▶ _WORK REQUIRED_
Below are some entries. Repeat exactly the lines from the one with "Definition PCI_ID_REG := 0x00." through the one with "Definition PCI_MAPREG_NUM (offset", and only those.
---------- EXTRACTED ENTRIES
(* ===== verification/Pci.v ===== *)
(** The PCI bus (pci.c, pci.h, pciregs.h).

    [PciConf] is the configuration mechanism of the hardware: an [outl] of an
    address to port 0xCF8 and an [inl] or [outl] of data at port 0xCFC. What
    [cprintf] prints is not modelled. *)

From S2P Require Import Prelude.

Definition PCI_ID_REG := 0x00.
Definition PCI_COMMAND_STATUS_REG := 0x04.
Definition PCI_CLASS_REG := 0x08.
Definition PCI_BHLC_REG := 0x0c.
Definition PCI_INTERRUPT_REG := 0x3c.
Definition PCI_MAPREG_START := 0x10.
Definition PCI_MAPREG_END := 0x28.
Definition MAX_DEV_PER_PCI_BUS := 32%nat.

Definition PCI_VENDOR (id : Z) : Z := Z.land (Z.shiftr id 0) 0xffff.
Definition PCI_PRODUCT (id : Z) : Z := Z.land (Z.shiftr id 16) 0xffff.
Definition PCI_CLASS (cr : Z) : Z := Z.land (Z.shiftr cr 24) 0xff.
Definition PCI_HDRTYPE (bhlcr : Z) : Z := Z.land (Z.shiftr bhlcr 16) 0xff.
Definition PCI_HDRTYPE_TYPE (bhlcr : Z) : Z := Z.land (PCI_HDRTYPE bhlcr) 0x7f.
Definition PCI_HDRTYPE_MULTIFN (bhlcr : Z) : bool := negb (Z.land (PCI_HDRTYPE bhlcr) 0x80 =? 0).
Definition PCI_INTERRUPT_PIN (icr : Z) : Z := Z.land (Z.shiftr icr 8) 0xff.
Definition PCI_INTERRUPT_LINE (icr : Z) : Z := Z.land (Z.shiftr icr 0) 0xff.
Definition PCI_DEVICE_CLASS_NETWORK_CONTROLLER := 2.
Definition PCI_COMMAND_ENABLE := Z.lor (Z.lor 0x1 0x2) 0x4.

Definition PCI_MAPREG_NUM (offset : Z) : Z := u32 (offset - PCI_MAPREG_START) / 4.
Definition PCI_MAPREG_TYPE (mr : Z) : Z := Z.land mr 0x1.
Definition PCI_MAPREG_MEM_TYPE (mr : Z) : Z := Z.land mr 0x6.
Definition PCI_MAPREG_MEM_ADDR (mr : Z) : Z := Z.land mr 0xfffffff0.
Definition PCI_MAPREG_MEM_SIZE (mr : Z) : Z :=
  Z.land (PCI_MAPREG_MEM_ADDR mr) (u32 (- PCI_MAPREG_MEM_ADDR mr)).
Definition PCI_MAPREG_IO_ADDR (mr : Z) : Z := Z.land mr 0xfffffffc.
Definition PCI_MAPREG_IO_SIZE (mr : Z) : Z :=
  Z.land (PCI_MAPREG_IO_ADDR mr) (u32 (- PCI_MAPREG_IO_ADDR mr)).

Record pcifunc := PciFunc {
  pf_busnum : Z; pf_dev : Z; pf_func : Z; pf_devid : Z; pf_devcls : Z;
  pf_regbase : list Z; pf_regsize : list Z;      (* [6] *)
  pf_irqline : Z; pf_irqpin : Z;
}.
--------------------
▶ _ANSWER SECTION_
Definition PCI_ID_REG := 0x00.
Definition PCI_COMMAND_STATUS_REG := 0x04.
Definition PCI_CLASS_REG := 0x08.
Definition PCI_BHLC_REG := 0x0c.
Definition PCI_INTERRUPT_REG := 0x3c.
Definition PCI_MAPREG_START := 0x10.
Definition PCI_MAPREG_END := 0x28.
Definition MAX_DEV_PER_PCI_BUS := 32%nat.

Definition PCI_VENDOR (id : Z) : Z := Z.land (Z.shiftr id 0) 0xffff.
Definition PCI_PRODUCT (id : Z) : Z := Z.land (Z.shiftr id 16) 0xffff.
Definition PCI_CLASS (cr : Z) : Z := Z.land (Z.shiftr cr 24) 0xff.
Definition PCI_HDRTYPE (bhlcr : Z) : Z := Z.land (Z.shiftr bhlcr 16) 0xff.
Definition PCI_HDRTYPE_TYPE (bhlcr : Z) : Z := Z.land (PCI_HDRTYPE bhlcr) 0x7f.
Definition PCI_HDRTYPE_MULTIFN (bhlcr : Z) : bool := negb (Z.land (PCI_HDRTYPE bhlcr) 0x80 =? 0).
Definition PCI_INTERRUPT_PIN (icr : Z) : Z := Z.land (Z.shiftr icr 8) 0xff.
Definition PCI_INTERRUPT_LINE (icr : Z) : Z := Z.land (Z.shiftr icr 0) 0xff.
Definition PCI_DEVICE_CLASS_NETWORK_CONTROLLER := 2.
Definition PCI_COMMAND_ENABLE := Z.lor (Z.lor 0x1 0x2) 0x4.

Definition PCI_MAPREG_NUM (offset : Z) : Z := u32 (offset - PCI_MAPREG_START) / 4.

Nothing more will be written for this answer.